According to the American Humane Society, July 5 is the busiest day of the year in animal shelters.

Frantic pets can exert amazing strength and strategy to escape the noise and confusion caused by fireworks, banging pans and the other explosive parts of our Independence Day celebrations. They’re strongest impulse is to get away from what they perceive as a threat, so they’ll “Houdini” out of crates, jump fences, slip through doors and end up on the street, alone and afraid.

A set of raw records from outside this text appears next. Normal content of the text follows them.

(** overwriting digests that follow a [:] with digests keeps the text in
    the class of texts that are matched alike *)
Lemma class_ow (c : pystr) (L : list (nat * pystr)) :
  Forall (vwin c) L ->
  Forall2 crel (ow_seq c L) c /\
  (forall i, nth_error (ow_seq c L) i <> nth_error c i ->
     colon_run (ow_seq c L) i /\ colon_run c i).
Proof.
  intros HL.
  assert (HFits : Forall (fits (List.length c)) L).
  { eapply Forall_impl; [|exact HL]. intros jh H. apply H. }
  assert (HN := fun p => nth_ow_seq L c p HFits).
  assert (Hwin : forall p jh, last_in L p None = Some jh -> vwin c jh /\ in_win jh p = true).
  { intros p jh E. destruct (last_in_some L p None jh E) as [[Hi Hw]|Ha]; [|discriminate Ha].
    split; [rewrite Forall_forall in HL; apply HL; exact Hi|exact Hw]. }
  assert (Hhex : forall q y, nth_error c q = Some y -> is_hex_lower y = true ->
            exists x, nth_error (ow_seq c L) q = Some x /\ is_hex_lower x = true).
  { intros q y Ey Hy. rewrite HN. destruct (last_in L q None) as [jh|] eqn:E; [|exists y; auto].
    destruct (Hwin q jh E) as [Hv Hw]. exact (proj1 (win_hex c jh q Hv Hw)). }
  split.
  - apply F2_of_nth; [apply ow_seq_length; exact HFits|]. intros i a b Ea Eb.
    rewrite HN in Ea. destruct (last_in L i None) as [jh|] eqn:E.
    + destruct (Hwin i jh E) as [Hv Hw].
      destruct (win_hex c jh i Hv Hw) as [(x & Ex & Hx) (y & Ey & Hy)].
      rewrite Ea in Ex. injection Ex as ->. rewrite Eb in Ey. injection Ey as ->.
      right. auto.
    + left. congruence.
  - intros i Hne. pose proof (HN i) as Hi.
    destruct (last_in L i None) as [jh|] eqn:E; [|rewrite Hi in Hne; exfalso; apply Hne; reflexivity].
    destruct (Hwin i jh E) as [Hv Hw].
    pose proof Hv as [[Hf Hl] [Hx [H1 [Hc Hk]]]].
    unfold in_win in Hw. apply andb_true_iff in Hw. destruct Hw as [Hw1 Hw2].
    apply Nat.leb_le in Hw1. apply Nat.ltb_lt in Hw2.
    assert (Hcr : colon_run c i).
    { exists (fst jh). split; [lia|]. split; [exact Hc|]. intros q Hq.
      destruct (Hk (q - fst jh) ltac:(lia)) as (y & Ey & Hy). exists y.
      replace q with (fst jh + (q - fst jh)) by lia. auto. }
    split; [|exact Hcr].
    exists (fst jh). split; [lia|]. split.
    + rewrite HN. destruct (last_in L (fst jh - 1) None) as [jh'|] eqn:E'; [|exact Hc].
      exfalso. destruct (Hwin _ jh' E') as [Hv' Hw'].
      destruct (win_hex c jh' _ Hv' Hw') as [_ (y & Ey & Hy)].
      rewrite Hc in Ey. injection Ey as <-. vm_compute in Hy. discriminate Hy.
    + intros q Hq. destruct (Hk (q - fst jh) ltac:(lia)) as (y & Ey & Hy).
      apply (Hhex q y); [|exact Hy].
      replace q with (fst jh + (q - fst jh)) by lia. exact Ey.
Qed.

Import MatchFacts MatchRel.

Lemma arm_win_shape (N s : pystr) cs rest :
  re_match (Arm.update_re N) s = Some (cs, rest) ->
  exists g1 W g2, s = g1 ++ W ++ g2 ++ rest /\ group 1 cs = g1 /\ group 2 cs = g2 /\
    UpdateFrame.hex64 W /\ exists u, g1 = u ++ [":"%char].
Proof.
  intros H. apply UpdateFrame.update_match_shape in H;
    [|rewrite UpdateFrame.no_groups_lits; simpl; rewrite !UpdateFrame.no_groups_lits; reflexivity].
  destruct H as (g1 & W & g2 & -> & HX & HW & H1 & H2).
  exists g1, W, g2. split; [reflexivity|]. split; [exact H1|]. split; [exact H2|].
  split; [exact HW|].
  apply LineFacts.mrel_lits in HX. destruct HX as (p1 & -> & HX). cbn [mrel ws_plus] in HX.
  destruct HX as (w0 & p2 & cs1 & -> & _ & HX).
  apply LineFacts.mrel_lits in HX. destruct HX as (p3 & -> & HX).
  apply LineFacts.mrel_lits in HX. destruct HX as (p4 & -> & HX).
  apply LineFacts.mrel_lits in HX. destruct HX as (p5 & -> & HX).
  cbn [mrel lang] in HX. destruct HX as [_ ->].
  exists (S_ "FROM" ++ w0 ++ S_ "stagex/" ++ N ++ S_ "@sha256").
  rewrite app_nil_r, <- !app_assoc. reflexivity.
Qed.

Lemma x86_win_shape (N s : pystr) cs rest :
  re_match (X86.update_re N) s = Some (cs, rest) ->
  exists g1 W g2, s = g1 ++ W ++ g2 ++ rest /\ group 1 cs = g1 /\ group 2 cs = g2 /\
    UpdateFrame.hex64 W /\ exists u, g1 = u ++ [":"%char].
Proof.
  intros H. apply UpdateFrame.update_match_shape in H;
    [|rewrite UpdateFrame.no_groups_lits; simpl; rewrite !UpdateFrame.no_groups_lits; reflexivity].
  destruct H as (g1 & W & g2 & -> & HX & HW & H1 & H2).
  exists g1, W, g2. split; [reflexivity|]. split; [exact H1|]. split; [exact H2|].
  split; [exact HW|].
  apply LineFacts.mrel_lits in HX. destruct HX as (p1 & -> & HX). cbn [mrel ws_plus] in HX.
  destruct HX as (w0 & p2 & cs1 & -> & _ & HX).
  cbn [mrel] in HX. destruct HX as (P & p3 & cs2 & -> & _ & HX).
  apply LineFacts.mrel_lits in HX. destruct HX as (p4 & -> & HX).
  apply LineFacts.mrel_lits in HX. destruct HX as (p5 & -> & HX).
  cbn [mrel lang] in HX. destruct HX as [_ ->].
  exists (S_ "FROM" ++ w0 ++ P ++ N ++ S_ "@sha256").
  rewrite app_nil_r, <- !app_assoc. reflexivity.
Qed.

(** an entry of the update map: an image name without [:], as
    [extract_stagex_images] produces, and a 64-digit lowercase digest *)
Definition good_update (kv : pystr * pystr) : Prop :=
  ~ In ":"%char (fst kv) /\ UpdateFrame.hex64 (snd kv).

Section Idem.
Variable U : pystr -> regex.
Hypothesis U_sim : forall N X Y, ~ In ":"%char N -> Forall2 crel X Y ->
  (forall i, nth_error X i <> nth_error Y i -> colon_run X i /\ colon_run Y i) ->
  sim X Y (U N) (fun _ => True) (fun _ => True).
Hypothesis U_shape : forall N s cs rest, re_match (U N) s = Some (cs, rest) ->
  exists g1 W g2, s = g1 ++ W ++ g2 ++ rest /\ group 1 cs = g1 /\ group 2 cs = g2 /\
    UpdateFrame.hex64 W /\ exists u, g1 = u ++ [":"%char].

(** the digests [apply_updates] overwrites, found on the original text *)
Fixpoint all_wins (upd : list (pystr * pystr)) (c : pystr) : list (nat * pystr) :=
  match upd with
  | [] => []
  | kv :: upd' => map (fun j => (j, snd kv)) (wins (U (fst kv)) c) ++ all_wins upd' c
  end.

Lemma sub_class (N h c : pystr) (L : list (nat * pystr)) :
  ~ In ":"%char N -> UpdateFrame.hex64 h -> Forall (vwin c) L ->
  re_sub (U N) (repl_of h) (ow_seq c L) = ow_seq c (L ++ map (fun j => (j, h)) (wins (U N) c)).
Proof.
  intros HN [Hh Hhx] HL. destruct (class_ow c L HL) as [HF HD].
  unfold re_sub, wins. rewrite (sub_as_ow (U N) h Hh (U_shape N)).
  rewrite (ow_seq_length L c) by (eapply Forall_impl; [|exact HL]; intros jh H; apply H).
  pose proof (wins_same _ _ (U N) HF HD (U_sim N _ _ HN HF HD) (S (List.length c)) 0) as E.
  cbn [skipn] in E. rewrite E, ow_seq_app. reflexivity.
Qed.

Lemma all_wins_valid (upd : list (pystr * pystr)) (c : pystr) :
  Forall good_update upd -> Forall (vwin c) (all_wins upd c).
Proof.
  induction upd as [|kv upd IH]; intros Hg; simpl; [constructor|].
  inversion Hg as [|? ? [HN [Hl Hx]] Hg']; subst.
  apply Forall_app. split; [|exact (IH Hg')].
  exact (wins_valid (U (fst kv)) (snd kv) Hl (U_shape _) Hx _ c).
Qed.

Lemma apply_class (upd : list (pystr * pystr)) (c : pystr) :
  Forall good_update upd -> forall L, Forall (vwin c) L ->
  apply_updates U upd (ow_seq c L) = ow_seq c (L ++ all_wins upd c).
Proof.
  induction upd as [|kv upd IH]; intros Hg L HL.
  - simpl. rewrite app_nil_r. reflexivity.
  - inversion Hg as [|? ? [HN Hh] Hg']; subst. unfold apply_updates in *. simpl.
    rewrite (sub_class (fst kv) (snd kv) c L HN Hh HL).
    rewrite IH; [rewrite <- app_assoc; reflexivity|exact Hg'|].
    apply Forall_app. split; [exact HL|]. destruct Hh as [Hl Hx].
    exact (wins_valid _ _ Hl (U_shape _) Hx _ c).
Qed.

Lemma apply_twice (upd : list (pystr * pystr)) (c : pystr) :
  Forall good_update upd -> apply_updates U upd (apply_updates U upd c) = apply_updates U upd c.
Proof.
  intros Hg. pose proof (apply_class upd c Hg [] (Forall_nil _)) as E0.
  change (ow_seq c []) with c in E0. rewrite app_nil_l in E0. rewrite E0.
  rewrite (apply_class upd c Hg _ (all_wins_valid upd c Hg)).
  apply ow_seq_twice. eapply Forall_impl; [|exact (all_wins_valid upd c Hg)].
  intros jh H. apply H.
Qed.

End Idem.

(** a map whose first name embeds the digest that its second entry writes *)
Definition digest_in_name_text : pystr :=
  S_ "FROM stagex/a@sha256:" ++ hexrun "a"%char ++ S_ " AS x FROM stagex/b@sha256:" ++
  hexrun "b"%char ++ S_ " AS y".

Definition digest_in_name_updates : list (pystr * pystr) :=
  [(S_ "a@sha256:" ++ hexrun "2"%char ++ S_ " AS x FROM stagex/b", hexrun "1"%char);
   (S_ "a", hexrun "2"%char)].

Lemma hexrun_hex64 (c : ascii) : is_hex_lower c = true -> UpdateFrame.hex64 (hexrun c).
Proof.
  intros Hc. split; [reflexivity|]. apply Forall_forall. intros x Hx.
  unfold hexrun in Hx. apply repeat_spec in Hx. subst. exact Hc.
Qed.

(** C6 (amended): when no name of the update map contains [:] (the names
    [extract_stagex_images] returns never do) and every value is a 64-digit
    lowercase digest, applying the map a second time, in either script,
    leaves the content of the first application unchanged, so a second run
    of [update_containerfile] on the rewritten file prints
    "No changes needed." and writes nothing. *)
Theorem update_twice_same_content (updates : list (pystr * pystr)) (content : pystr)
  (fs : fsys) (path : pystr) :
  Forall good_update updates ->
  apply_updates Arm.update_re updates (apply_updates Arm.update_re updates content) =
    apply_updates Arm.update_re updates content /\
  apply_updates X86.update_re updates (apply_updates X86.update_re updates content) =
    apply_updates X86.update_re updates content /\
  (fs path = Some (apply_updates Arm.update_re updates content) ->
   Arm.update_containerfile fs path updates = PyOk [EPrint (S_ "No changes needed.")]) /\
  (fs path = Some (apply_updates X86.update_re updates content) ->
   X86.update_containerfile fs path updates = PyOk [EPrint (S_ "No changes needed.")]).
Proof.
  intros Hg.
  assert (HA := apply_twice Arm.update_re (fun N X Y HN HF HD => sim_arm X Y HF HD N HN)
                  arm_win_shape updates content Hg).
  assert (HX := apply_twice X86.update_re (fun N X Y HN HF HD => sim_x86 X Y HF HD N HN)
                  x86_win_shape updates content Hg).
  split; [exact HA|]. split; [exact HX|]. split; intros Hf.
  - unfold Arm.update_containerfile, update_containerfile. rewrite Hf. cbv zeta.
    rewrite HA, str_eqb_refl. reflexivity.
  - unfold X86.update_containerfile, update_containerfile. rewrite Hf. cbv zeta.
    rewrite HX, str_eqb_refl. reflexivity.
Qed.

Lemma update_twice_same_content_witness :
  Forall good_update [(S_ "foo", hexrun "b"%char)] /\
  apply_updates Arm.update_re [(S_ "foo", hexrun "b"%char)]
    (apply_updates Arm.update_re [(S_ "foo", hexrun "b"%char)] sample_file) =
  apply_updates Arm.update_re [(S_ "foo", hexrun "b"%char)] sample_file.
Proof.
  assert (H : Forall good_update [(S_ "foo", hexrun "b"%char)]).
  { constructor; [|constructor]. split.
    - simpl. intros [E|[E|[E|[]]]]; discriminate E.
    - apply hexrun_hex64. reflexivity. }
  split; [exact H|].
  exact (proj1 (update_twice_same_content _ sample_file (fun _ => None) [] H)).
Defined.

You can help your dog by reducing any possibility of escape:

  • Do NOT take your dog to outdoor events of any kind, not even backyard picnics.
  • Take your last evening walk before 6 p.m.
  • Limit your dog’s range by using a covered crate in a cool, dark and quiet place.
  • If a crate is not available, make a bathroom or pantry as comfortable as possible (extra blankets and pillows that you won’t mind being torn up can help).
  • Provide plenty of water and a limited amount of super high value treats in distracting devices like frozen Kongs and interactive games. (An upset stomach either from stress or gobbled food during a stressful time can lead to a mess.)
  • Instruct guests to be very careful with doors and windows and to leave a stressed dog alone.
  • Be sure your dog wears identification, even while in the house.

You might also consider using a calming product like Rescue Remedy or DAP that can help take the edge off the assault on your dog’s acute hearing.  These products are known to help with separation anxiety, crate stress and general sensory sensitivity, but should only be counted on for minor help during the extreme stress of the holiday.

Use every effort to remove any physical dangers first!

We hope you never need this information, but if the worst occurs and your pet is lost, contact the District’s 311 non-emergency number to be connected with an Animal Control officer and call the Humane Society at 202-BE-HUMANE (202-234-8626) for support.

Take a moment to get connected with an organization like Lost & Found Dogs DC  for a comprehensive plan. The better prepared you are, the less likely you will ever need their help!

In a future column, we’ll give you the best tips for helping a lost dog.

In the meanwhile, tell us in the comments what you do to keep your pets calm during loud times like the 4th, or during thunderstorms?

Finding a great pet-life balance when you are busy with work, family and social obligations can be tough. Busy people need all the help they can get and Saving Grace Petcare is here to help you navigate the urban, professional environment across the 20002 and 20003 zip codes.

We’ve learned a thing or two during our 16 years of caring for thousands of every kind of pet you can imagine. In Pet-Wise each week, we will share tips, tricks, behavioral and product recommendations, book reviews and sweet stories about life with pets in the Capitol Hill, Hill East, NoMa and Brookland neighborhoods.

The views and opinions expressed in the column are those of the author and do not necessarily reflect the views of Hill Now.

  • Diana

    On his own I noticed my dog takes himself into the walk-in-closet. He has never been so anxious that he loses control, cries or expels any fluids. Now I prepare the space ahead of time by putting his bed and a blanket there and he sleeps it “off”.